# Build a Q&A App with PyTorch

In this notebook, we will build a Question and Answer (Q&A) application using PyTorch. The Q&A application will take a given question and a context paragraph as input, and it will provide the answer to the question based on the information in the context paragraph.

Let's get started!

## Dataset

We will be using the SQuAD (Stanford Question Answering Dataset) dataset for training and evaluating our Q&A model. The SQuAD dataset consists of questions and answers pairs, where each question is associated with a context paragraph. Our goal is to train a model that can accurately answer questions based on the given context. Dataset is available at https://rajpurkar.github.io/SQuAD-explorer/dataset/train-v2.0.json

To load and read data from a JSON file in Python, you can use the `json` module. Here's an example of how to do it:


In [1]:
import json

with open("train-v2.0.json", 'r') as f:
  data = json.load(f)

The observed structure should be similar to the one provided below. From this data we will focus on the `question` and `answers` fields where the topic is `Premier League`. This will provide us with exact answers to a specific number of questions.
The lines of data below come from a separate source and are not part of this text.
(** *** Work *)

Definition enq_work (q : option (enqueuing H)) : nat :=
  match q with Some (EnqLock _) => 12 | Some (EnqPush _) => 11 | Some EnqUnlock => 6 | Some EnqSend => 5 | None => 0 end.
Definition owner_work (o : owner_at H) : nat :=
  match o with
  | O_Idle | O_StartWait => 0
  | O_Enqueue q => enq_work (Some q)
  | O_StartLock | O_StartWoken => 3 | O_StartTest => 2 | O_StartUnlock => 1
  | O_Stop q => S (enq_work (Some q)) | O_Join | O_Run => 1
  end.
Definition handle_work (h : handling H) : nat :=
  match h with H_Test => 2 | H_Lock => 3 | H_Run _ q => 4 + enq_work q | H_Valid _ => 5 end.
Definition loop_work (pc : loop_at H) : nat :=
  match pc with
  | L_None | L_Done => 0 | L_AsyncStop => 1
  | L_Handle true h => handle_work h
  | L_Ev => 4
  | L_Callback _ q => 5 + enq_work q
  | L_Handle false h => 4 + handle_work h
  | L_Notify => 8 | L_Unlock => 9 | L_SetStarted => 10 | L_Lock => 11 | L_AsyncStart => 12
  end.

(** A bound on the instructions the threads have before them without a new call. *)
Definition work s : nat :=
  4 * length (event_queue_ s) + (if async_sent s then 4 else 0) + loop_work (loop_pc s) + owner_work (owner s) +
  sum_list_with enq_work (producers s).

Definition internal (l : label H) : bool :=
  match l with OwnerStep | ProducerStep _ | LoopStep => true | _ => false end.

Lemma sum_insert {A} (f : A -> nat) l i x y : l !! i = Some x ->
  (sum_list_with f (<[i := y]> l) + f x = sum_list_with f l + f y)%nat.
Proof.
  revert i. induction l as [|z l IH]; intros [|i] Hi; simplify_eq/=; [lia|]. specialize (IH i Hi). lia.
Qed.

Lemma work_decreases l s s' : internal l = true -> exec l s = Some s' -> (work s' < work s)%nat.
Proof.
  intros Hl Hx. unfold work. exec_cases Hx; try done; positions; rewrite ?length_app; cbn;
    try match goal with E : event_queue_ _ = _ |- _ => rewrite E end; cbn; try (destruct (async_sent s); lia).
  all: try match goal with E : producers _ !! _ = Some ?x |- context [<[_ := ?y]> _] => pose proof (sum_insert enq_work _ _ _ y E); cbn in *; destruct (async_sent s); lia end.
  destruct (async_sent s), keeps_sent; cbn; lia.
Qed.

(** ** The invariant of a reachable loop *)

Record loop_inv s : Prop := {
  inv_running : running_inv s;
  inv_mutex : mutex_inv s;
  inv_fifo : fifo_inv s;
  inv_start : start_inv s;
  inv_join : join_inv s;
  inv_wake : wake_inv s;
  inv_stop : stop_inv s;
  inv_scope : scope_inv s
}.

Lemma enq_none n i : default None (replicate n (@None (enqueuing H)) !! i) = None.
Proof. destruct (replicate n None !! i) as [q|] eqn:E; [|done]. by apply lookup_replicate in E as [-> _]. Qed.

Lemma loop_inv_new n : loop_inv (EventLoop_new n).
Proof.
  split; try done.
  - intros [|i|]; cbn; rewrite ?enq_none; done.
  - by left.
  - split; [constructor|]. intros [|i|]; cbn; rewrite ?enq_none; constructor.
Qed.

Lemma loop_inv_step l s s' : loop_inv s -> exec l s = Some s' -> loop_inv s'.
Proof.
  intros [R M F A J W B C] Hx. split; eauto using running_inv_step, mutex_inv_step, fifo_inv_step, start_inv_step,
    join_inv_step, wake_inv_step, stop_inv_step, scope_inv_step.
Qed.

Lemma reachable_inv n s : reachable n s -> loop_inv s.
Proof. induction 1; eauto using loop_inv_new, loop_inv_step. Qed.

(** A libev that keeps a send before [ev_async_start] forgets none. *)
Lemma none_forgotten n s : keeps_sent = true -> reachable n s -> forgotten s = false.
Proof.
  intros Hk. induction 1 as [|l s s' Hs IH Hx]; [done|]. exec_cases Hx; try done. by rewrite IH, Hk, andb_false_r.
Qed.

Lemma reachable_execs n ls s s' : reachable n s -> execs ls s = Some s' -> reachable n s'.
Proof.
  revert s. induction ls as [|l ls IH]; intros s Hs Hx; simplify_eq/=; [done|].
  destruct (exec l s) as [s1|] eqn:E; [|done]. eauto using reachable_step.
Qed.

(** ** Rest *)

(** No thread has an instruction it can take without a new call. *)
Definition at_rest s : Prop := forall l, internal l = true -> exec l s = None.

Lemma enqueue_enabled t q s : enq_holds (Some q) = true \/ guard_ s = None -> is_Some (enqueue_step t q s).
Proof. intros Hg. destruct q as [e| | |]; cbn; eauto. destruct Hg as [?| Hg]; [done|]. unfold lock. rewrite Hg. eauto. Qed.

Ltac enabled Hr l :=
  specialize (Hr l eq_refl); unfold EventLoop.exec, loop_step, owner_step, producer_step, handle_step in Hr.

(** The thread that has the mutex goes on, so at rest it is free. *)
Lemma rest_mutex_free s : mutex_inv s -> crash s = None -> at_rest s -> guard_ s = None.
Proof.
  intros M Hc Hr. destruct (guard_ s) as [t|] eqn:Hg; [|done]. exfalso. apply M in Hg.
  destruct t as [|i|]; cbn in Hg.
  - enabled Hr (@OwnerStep H). rewrite Hc in Hr. destruct (owner s) as [|q| | | | | |q| |]; try done.
    + destruct (enqueue_enabled Owner q s (or_introl Hg)) as [[q' s'] E]. by rewrite E in Hr.
    + destruct (enqueue_enabled Owner q s (or_introl Hg)) as [[q' s'] E]. by rewrite E in Hr.
  - enabled Hr (ProducerStep (H:=H) i). rewrite Hc in Hr. destruct (producers s !! i) as [[q|]|]; try done.
    destruct (enqueue_enabled (Producer i) q s (or_introl Hg)) as [[q' s'] E]. by rewrite E in Hr.
  - enabled Hr (@LoopStep H). rewrite Hc in Hr. destruct (loop_pc s) as [| | | | | | |w [q|]|f [| | |e [q|]]| |]; try done.
    + destruct (enqueue_enabled LoopThread q s (or_introl Hg)) as [[q' s'] E]. by rewrite E in Hr.
    + by destruct (event_queue_ s).
    + destruct (enqueue_enabled LoopThread q s (or_introl Hg)) as [[q' s'] E]. by rewrite E in Hr.
Qed.

Definition loop_rests s : Prop :=
  match loop_pc s with L_None | L_Done => True | L_Ev => loop_done s = false /\ async_sent s = false | _ => False end.

Lemma rest_loop s : guard_ s = None -> crash s = None -> at_rest s -> loop_rests s.
Proof.
  intros Hg Hc Hr. enabled Hr (@LoopStep H). unfold loop_rests. rewrite Hc in Hr.
  destruct (loop_pc s) as [| | | | | | |w [q|]|f [| |e|e [q|]]| |]; try done; unfold lock in Hr; rewrite ?Hg in Hr; try done.
  - by destruct (loop_done s), (async_sent s).
  - destruct (enqueue_enabled LoopThread q s (or_intror Hg)) as [[q' s'] E]. by rewrite E in Hr.
  - by destruct (event_queue_ s).
  - by destruct (EventScope_valid _ _).
  - destruct (enqueue_enabled LoopThread q s (or_intror Hg)) as [[q' s'] E]. by rewrite E in Hr.
Qed.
To obtain the `questions` and `answers`, define and run the following function `get_qa`. This should return a set of 357 pairs of questions and answers.

In [2]:
# get the available questions and answers for a given topic
def get_qa(topic, data):
    q = []
    a = []
    for d in data['data']:
        if d['title']==topic:
            for paragraph in d['paragraphs']:
                for qa in paragraph['qas']:
                    if not qa['is_impossible']:
                        q.append(qa['question'])
                        a.append(qa['answers'][0]['text'])
            return q,a

questions, answers = get_qa(topic='Premier_League', data=data)

print("Number of available questions: {}".format(len(questions)))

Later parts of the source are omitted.